§ **Task to carry out**
Could you retype all of the entries below word for word?

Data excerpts

Lemma dict_set_keys (k k' : string) (v : V) (d : Py.dict V) :
  In k' (map fst (Py.dict_set k v d)) <-> k' = k \/ In k' (map fst d).
Proof.
  induction d as [|[k0 v0] d IH]; simpl.
  - intuition congruence.
  - destruct (String.eqb_spec k0 k) as [->|Hne]; simpl.
    + intuition congruence.
    + rewrite IH. intuition congruence.
Qed.

Lemma dict_set_wf (k : string) (v : V) (d : Py.dict V) : wf d -> wf (Py.dict_set k v d).
Proof.
  unfold wf. induction d as [|[k0 v0] d IH]; simpl; intros Hwf.
  - constructor; [intros [] | constructor].
  - apply NoDup_cons_iff in Hwf. destruct Hwf as [Hk0 Hwf].
    destruct (String.eqb_spec k0 k) as [->|Hne]; simpl.
    + now constructor.
    + constructor; [|now apply IH].
      rewrite dict_set_keys. intros [->|Hin]; contradiction.
Qed.

Lemma dict_set_In (k k' : string) (v v' : V) (d : Py.dict V) :
  wf d -> In (k', v') (Py.dict_set k v d) ->
  (k' = k /\ v' = v) \/ (k' <> k /\ In (k', v') d).
Proof.
  unfold wf. induction d as [|[k0 v0] d IH]; simpl; intros Hwf.
  - intros [[= <- <-]|[]]. now left.
  - apply NoDup_cons_iff in Hwf. destruct Hwf as [Hk0 Hwf].
    destruct (String.eqb_spec k0 k) as [->|Hne]; simpl.
    + intros [[= <- <-]|Hin]; [now left|]. right. split; [|now right].
      intros ->. apply Hk0. now apply (in_map fst) in Hin.
    + intros [[= <- <-]|Hin]; [right; split; [trivial | now left]|].
      destruct (IH Hwf Hin) as [Heq|[Hneq Hin']]; [now left | right; auto].
Qed.

Lemma dict_get_In (k : string) (v : V) (d : Py.dict V) :
  wf d -> (Py.dict_get k d = Some v <-> In (k, v) d).
Proof.
  unfold wf. induction d as [|[k0 v0] d IH]; simpl; intros Hwf.
  - split; [discriminate | tauto].
  - apply NoDup_cons_iff in Hwf. destruct Hwf as [Hk0 Hwf].
    destruct (String.eqb_spec k0 k) as [->|Hne].
    + split.
      * intros [= ->]. now left.
      * intros [[= ->]|Hin]; [reflexivity|].
        exfalso. apply Hk0. now apply (in_map fst) in Hin.
    + rewrite (IH Hwf). split; [now right|].
      intros [[= -> _]|Hin]; [contradiction | exact Hin].
Qed.

End DictFacts.

Lemma index_from_wf (l : list item) (d : Py.dict item) :
  List.NoDup (map fst d) ->
  List.NoDup (map fst (fold_left (fun d x => Py.dict_set (item_key x) x d) l d)).
Proof.
  revert d. induction l as [|x l IH]; intros d Hwf; simpl; [exact Hwf|].
  apply IH. now apply dict_set_wf.
Qed.

Lemma index_from_In (l : list item) (d : Py.dict item) (k : string) (v : item) :
  List.NoDup (map fst d) ->
  In (k, v) (fold_left (fun d x => Py.dict_set (item_key x) x d) l d) ->
  In (k, v) d \/ (In v l /\ item_key v = k).
Proof.
  revert d. induction l as [|x l IH]; intros d Hwf; simpl; [now left|].
  intros Hin. destruct (IH _ (dict_set_wf _ _ _ Hwf) Hin) as [Hd|[Hl Hk]].
  - destruct (dict_set_In _ _ _ _ _ Hwf Hd) as [[-> ->]|[_ Hd']]; [right | left]; auto.
  - right. auto.
Qed.

Lemma index_from_get (l : list item) (d : Py.dict item) (k : string) :
  (exists v, Py.dict_get k d = Some v) \/ (exists x, In x l /\ item_key x = k) ->
  exists v, Py.dict_get k (fold_left (fun d x => Py.dict_set (item_key x) x d) l d) = Some v.
Proof.
  revert d. induction l as [|x l IH]; intros d; simpl.
  - intros [H|(x & [] & _)]. exact H.
  - intros H. apply IH.
    destruct (String.eqb_spec (item_key x) k) as [<-|Hne].
    + left. eexists. apply dict_get_set_eq.
    + destruct H as [[v Hv]|(y & [->|Hy] & Hk)].
      * left. exists v. now rewrite dict_get_set_ne.
      * contradiction.
      * right. now exists y.
Qed.

Lemma index_by_key_wf (l : list item) : List.NoDup (map fst (index_by_key l)).
Proof. apply index_from_wf. constructor. Qed.

(** An entry of the index is an item of the list under its own key. *)
Lemma index_by_key_In (l : list item) (k : string) (v : item) :
  In (k, v) (index_by_key l) -> In v l /\ item_key v = k.
Proof.
  intros H. destruct (index_from_In l [] k v) as [[]|Hv]; [constructor | exact H | exact Hv].
Qed.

§ **Problem solution**
Lemma dict_set_keys (k k' : string) (v : V) (d : Py.dict V) :
  In k' (map fst (Py.dict_set k v d)) <-> k' = k \/ In k' (map fst d).
Proof.
  induction d as [|[k0 v0] d IH]; simpl.
  - intuition congruence.
  - destruct (String.eqb_spec k0 k) as [->|Hne]; simpl.
    + intuition congruence.
    + rewrite IH. intuition congruence.
Qed.

Lemma dict_set_wf (k : string) (v : V) (d : Py.dict V) : wf d -> wf (Py.dict_set k v d).
Proof.
  unfold wf. induction d as [|[k0 v0] d IH]; simpl; intros Hwf.
  - constructor; [intros [] | constructor].
  - apply NoDup_cons_iff in Hwf. destruct Hwf as [Hk0 Hwf].
    destruct (String.eqb_spec k0 k) as [->|Hne]; simpl.
    + now constructor.
    + constructor; [|now apply IH].
      rewrite dict_set_keys. intros [->|Hin]; contradiction.
Qed.

Lemma dict_set_In (k k' : string) (v v' : V) (d : Py.dict V) :
  wf d -> In (k', v') (Py.dict_set k v d) ->
  (k' = k /\ v' = v) \/ (k' <> k /\ In (k', v') d).
Proof.
  unfold wf. induction d as [|[k0 v0] d IH]; simpl; intros Hwf.
  - intros [[= <- <-]|[]]. now left.
  - apply NoDup_cons_iff in Hwf. destruct Hwf as [Hk0 Hwf].
    destruct (String.eqb_spec k0 k) as [->|Hne]; simpl.
    + intros [[= <- <-]|Hin]; [now left|]. right. split; [|now right].
      intros ->. apply Hk0. now apply (in_map fst) in Hin.
    + intros [[= <- <-]|Hin]; [right; split; [trivial | now left]|].
      destruct (IH Hwf Hin) as [Heq|[Hneq Hin']]; [now left | right; auto].
Qed.

Lemma dict_get_In (k : string) (v : V) (d : Py.dict V) :
  wf d -> (Py.dict_get k d = Some v <-> In (k, v) d).
Proof.
  unfold wf. induction d as [|[k0 v0] d IH]; simpl; intros Hwf.
  - split; [discriminate | tauto].
  - apply NoDup_cons_iff in Hwf. destruct Hwf as [Hk0 Hwf].
    destruct (String.eqb_spec k0 k) as [->|Hne].
    + split.
      * intros [= ->]. now left.
      * intros [[= ->]|Hin]; [reflexivity|].
        exfalso. apply Hk0. now apply (in_map fst) in Hin.
    + rewrite (IH Hwf). split; [now right|].
      intros [[= -> _]|Hin]; [contradiction | exact Hin].
Qed.

End DictFacts.

Lemma index_from_wf (l : list item) (d : Py.dict item) :
  List.NoDup (map fst d) ->
  List.NoDup (map fst (fold_left (fun d x => Py.dict_set (item_key x) x d) l d)).
Proof.
  revert d. induction l as [|x l IH]; intros d Hwf; simpl; [exact Hwf|].
  apply IH. now apply dict_set_wf.
Qed.

Lemma index_from_In (l : list item) (d : Py.dict item) (k : string) (v : item) :
  List.NoDup (map fst d) ->
  In (k, v) (fold_left (fun d x => Py.dict_set (item_key x) x d) l d) ->
  In (k, v) d \/ (In v l /\ item_key v = k).
Proof.
  revert d. induction l as [|x l IH]; intros d Hwf; simpl; [now left|].
  intros Hin. destruct (IH _ (dict_set_wf _ _ _ Hwf) Hin) as [Hd|[Hl Hk]].
  - destruct (dict_set_In _ _ _ _ _ Hwf Hd) as [[-> ->]|[_ Hd']]; [right | left]; auto.
  - right. auto.
Qed.

Lemma index_from_get (l : list item) (d : Py.dict item) (k : string) :
  (exists v, Py.dict_get k d = Some v) \/ (exists x, In x l /\ item_key x = k) ->
  exists v, Py.dict_get k (fold_left (fun d x => Py.dict_set (item_key x) x d) l d) = Some v.
Proof.
  revert d. induction l as [|x l IH]; intros d; simpl.
  - intros [H|(x & [] & _)]. exact H.
  - intros H. apply IH.
    destruct (String.eqb_spec (item_key x) k) as [<-|Hne].
    + left. eexists. apply dict_get_set_eq.
    + destruct H as [[v Hv]|(y & [->|Hy] & Hk)].
      * left. exists v. now rewrite dict_get_set_ne.
      * contradiction.
      * right. now exists y.
Qed.

Lemma index_by_key_wf (l : list item) : List.NoDup (map fst (index_by_key l)).
Proof. apply index_from_wf. constructor. Qed.

(** An entry of the index is an item of the list under its own key. *)
Lemma index_by_key_In (l : list item) (k : string) (v : item) :
  In (k, v) (index_by_key l) -> In v l /\ item_key v = k.
Proof.
  intros H. destruct (index_from_In l [] k v) as [[]|Hv]; [constructor | exact H | exact Hv].
Qed.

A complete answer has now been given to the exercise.